(** C34. A log line that fits goes out whole and in one piece: [log_printf] on a
    descriptor that is not hooked makes one [write], of the level, the time (taken
    from the cache within a second), the process, thread and coroutine numbers and
    the caller's message as [printf] formats it, although the caller's format has
    been pasted into another one on the way.  It returns 0 when something was
    written; otherwise it reports the descriptor, the result and [errno] on the
    standard error and returns -1.  It never switches to another task, and the
    buffers of the thread stay well formed. *)
Theorem log_writes_line fuel w th level lv sec usec cid k fd fmt args msg r e k' :
  logging w th level lv sec usec cid k → sprintf fmt args = Ok msg →
  0 ≤ fd < MAX_FD_NUM → w_fdtab w !! fd = None →
  Z.of_nat (length (line_of w th lv sec usec cid k fmt)) < 1024 →
  Z.of_nat (length (line_of w th lv sec usec cid k msg)) < LOG_BUFFER_SIZE →
  sys_write fd (line_of w th lv sec usec cid k msg) k = ((r, e), k') → - 2 ^ 31 ≤ r < 2 ^ 31 →
  ∃ n w', log_printf fuel fd level fmt args w = Ok (CRet n, w') ∧ log_ok (log_of w') ∧
    if decide (0 < r) then n = 0 ∧ w_kernel w' = k'
    else n = -1 ∧ w_kernel w' = (sys_write LOG_FD_STDERR (write_error fd r (errno_after th r e)) k').2.
Proof.
  intros Hlg Hmsg Hfd Hn Hlf Hlm Hk Hr. apply (cwp_direct (λ _ _, True)). unfold log_printf, write_log, hooked_out.
  cwp_step. cwp_step. eapply wp_mono; [by apply log_format_wp|]. intros n w1 (-> & Hok & Hf & Hb).
  rewrite snprintf_ret_Ok by (unfold LOG_BUFFER_SIZE, INT_MAX in *; lia).
  cwp_step. cwp_step. cwp_step. exists None, w1. split; [by eapply log_frame_none|]. cwp_step.
  wp_step. wp_step. eapply wp_mono; [by apply rd_log_buf_wp|]. intros b w2 [-> ->].
  destruct Hf as (Ek & Es & _ & _ & _ & Eth).
  eapply wp_mono; [eapply syscall_wp; [by rewrite Ek|by rewrite Eth, Es, lookup_insert_eq]|].
  intros r' w3 (-> & Hk3 & Hs3 & Ho3 & th3 & Hth3 & He3). wp_step. rewrite s32_small by lia.
  assert (Hok3 : log_ok (log_of w3)) by (by rewrite (log_of_objs w1)).
  destruct (decide (r ≤ 0)) as [Hr0|Hr0].
  - cwp_step. cwp_step. unfold rd_errno. wp_steps. cwp_step. cwp_step. unfold dprintf.
    rewrite He3. wp_step. eapply wp_lift; [apply sprintf_write_error|]. wp_step.
    change (errno_after (Thread _ _ _ _ _ _) r e) with (errno_after th r e).
    destruct (sys_write LOG_FD_STDERR (write_error fd r (errno_after th r e)) k') as [[r4 e4] k4] eqn:H4.
    eapply wp_mono; [eapply syscall_wp; [by rewrite Hk3|done]|].
    intros r5 w5 (-> & Hk5 & Hs5 & Ho5 & _). wp_step. cwp_step. rewrite decide_False by lia.
    split_and!; [|done..]. by rewrite (log_of_objs w3).
  - cwp_step. by rewrite decide_True by lia.
Qed.

(** C40. A line that does not fit takes the program out of its arrays: when the
    prefix and the caller's format together have 1024 characters or more,
    [log_printf] stores its terminator behind [new_fmt]; when the finished line is
    longer than [_log_buf], it passes [write] the untruncated length that
    [vsnprintf] returns, and bytes behind the array go out.  Both are undefined
    behaviour, for every message and every descriptor that is not hooked. *)
Theorem log_overflows fuel w th level lv sec usec cid k fd fmt args msg :
  logging w th level lv sec usec cid k → sprintf fmt args = Ok msg →
  0 ≤ fd < MAX_FD_NUM → w_fdtab w !! fd = None →
  Z.of_nat (length (line_of w th lv sec usec cid k fmt)) ≤ INT_MAX →
  Z.of_nat (length (line_of w th lv sec usec cid k msg)) ≤ INT_MAX →
  1024 ≤ Z.of_nat (length (line_of w th lv sec usec cid k fmt)) ∨
    LOG_BUFFER_SIZE < Z.of_nat (length (line_of w th lv sec usec cid k msg)) →
  log_printf fuel fd level fmt args w = Undef.
Proof.
  intros Hlg Hmsg Hfd Hn Hif Him Hlong. unfold log_printf, cbind, act.
  destruct (decide (1024 ≤ Z.of_nat (length (line_of w th lv sec usec cid k fmt)))) as [Hf|Hf].
  - destruct (log_new_fmt_wp _ _ _ _ _ _ _ _ fmt Hlg) as (r & w1 & Hrun & -> & _).
    unfold log_format, mbind at 1, M_bind at 1. rewrite Hrun. cbn [res_bind fst snd].
    rewrite snprintf_ret_Ok by done. rewrite decide_False by lia. by rewrite decide_True.
  - destruct Hlong as [?|Hlong]; [done|].
    destruct (log_format_wp _ _ _ _ _ _ _ _ _ _ _ Hlg Hmsg ltac:(lia)) as (n & w1 & Hrun & -> & Hok & Hfr & _).
    rewrite Hrun, snprintf_ret_Ok by done. cbn [res_bind fst snd co_then].
    unfold write_log, hooked_out, cbind, act.
    rewrite (log_frame_none _ _ _ _ _ _ _ _ _ fd Hlg Hfr Hfd Hn). cbn [res_bind fst snd co_then].
    assert (Hrd : rd_log_buf (Z.of_nat (length (line_of w th lv sec usec cid k msg))) 0 w1 = Undef).
    { unfold rd_log_buf, mbind, M_bind. destruct (wp_rd_log (λ v w', v = log_of w1 ∧ w' = w1) w1) as (v & w' & Hr & -> & ->); [done|].
      rewrite Hr. cbn [res_bind fst snd]. by rewrite decide_False by (rewrite (lo_buf _ Hok); unfold LOG_BUFFER_SIZE in *; lia). }
    unfold mbind, M_bind. by rewrite Hrd.
Qed.
End proofs.

(** * Examples *)

(** A kernel that counts the microseconds since midnight, takes what it is sent
    on the standard streams, and as much as there is room for elsewhere. *)
Record ex_log_state := ExLog { ex_room : Z; ex_out : list Z; ex_std : list Z; ex_clock : Z }.

Definition ex_log_kernel : Kernel := {|
  kstate := ex_log_state;
  sys_epoll_create := λ k, ((3, 0), k);
  sys_epoll_ctl := λ _ _ _ _ k, ((0, 0), k);
  sys_epoll_wait := λ _ _ _ k, (inr [], k);
  sys_close := λ _ k, ((0, 0), k);
  sys_write := λ fd b k,
    if decide (fd ≤ 2)
    then ((Z.of_nat (length b), 0), ExLog (ex_room k) (ex_out k) (ex_std k ++ b) (ex_clock k))
    else if decide (ex_room k ≤ 0) then ((-1, EAGAIN), k)
    else let r := Z.min (ex_room k) (Z.of_nat (length b)) in
         ((r, 0), ExLog (ex_room k - r) (ex_out k ++ take (Z.to_nat r) b) (ex_std k) (ex_clock k));
  sys_timerfd_create := λ k, ((4, 0), k);
  sys_timerfd_settime := λ _ _ _ _ k, ((0, 0), k);
  sys_gettid := λ th _, 1000 + th
|}.

#[local] Existing Instance ex_log_kernel.

Definition ex_log_clock : Clock (K := ex_log_kernel) :=
  Build_Clock ex_log_kernel
    (λ k, ((ex_clock k `div` 1000000, ex_clock k mod 1000000),
      ExLog (ex_room k) (ex_out k) (ex_std k) (ex_clock k + 1000)))
    77
    (λ t, ((t `div` 3600) mod 24, (t `div` 60) mod 60, t mod 60))
    (λ _, str "Resource temporarily unavailable")
    (λ _, str "Resource temporarily unavailable").

#[local] Existing Instance ex_log_clock.

(** The runtime of Event.v with descriptor 7 non-blocking, at 01:02:03.004005. *)
Definition ex_log_world (room : Z) : world (K := ex_log_kernel) :=
  with_ifds (ex_runtime ex_links 0 0 ex_log_kernel (ExLog room [] [] 3723004005))
    {[1 := InnerFd 7 O_NONBLOCK 0 0 1 0]}.

Definition log_text {A} (r : res (A * world (K := ex_log_kernel))) : option (list Z * list Z) :=
  match r with Ok (_, w) => Some (ex_out (w_kernel w), ex_std (w_kernel w)) | _ => None end.

(** A line on the standard output; the microseconds are not padded. *)
Example ex_inf_log_run :
  log_text (INF_LOG 5 (Place (str "main") (str "a.c") 12)
    (str "%d of %s") [ArgInt (-3); ArgStr (str "x")] (ex_log_world 0)) =
  Some ([], str "[I]>01:02:03.4005<[77-7-0] -3 of x <main>@<a.c:12>" ++ [10]).
Proof. vm_compute. reflexivity. Qed.

(** Two tasks of a thread log to the same non-blocking descriptor: the first one's
    line does not fit and waits, the second one's line is put together in the same
    buffer meanwhile, and the rest of the first line that then goes out is the
    second one's. *)
Definition ex_other_logs (w : world (K := ex_log_kernel)) : world (K := ex_log_kernel) :=
  match log_printf 5 LOG_FD_STDOUT LOG_INFO (str "bbbbbbbb" ++ [10]) [] w with
  | Ok (_, w) => let k := w_kernel w in with_kernel w (ExLog 1000 (ex_out k) (ex_std k) (ex_clock k))
  | _ => w
  end.

Example ex_lines_mix :
  log_text (crun [ex_other_logs] (log_printf 5 7 LOG_ERROR (str "aaaaaaaa" ++ [10]) []) (ex_log_world 30)) =
  Some (str "[E]>01:02:03.4005<[77-7-0] aaabbbbb" ++ [10],
        str "[I]>01:02:03.5005<[77-7-0] bbbbbbbb" ++ [10]).
Proof. vm_compute. reflexivity. Qed.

Problem: Check each line above for the string "level" and copy those that have it.

Task output:
    descriptor that is not hooked makes one [write], of the level, the time (taken
Theorem log_writes_line fuel w th level lv sec usec cid k fd fmt args msg r e k' :
  logging w th level lv sec usec cid k → sprintf fmt args = Ok msg →
  ∃ n w', log_printf fuel fd level fmt args w = Ok (CRet n, w') ∧ log_ok (log_of w') ∧
Theorem log_overflows fuel w th level lv sec usec cid k fd fmt args msg :
  logging w th level lv sec usec cid k → sprintf fmt args = Ok msg →
  log_printf fuel fd level fmt args w = Undef.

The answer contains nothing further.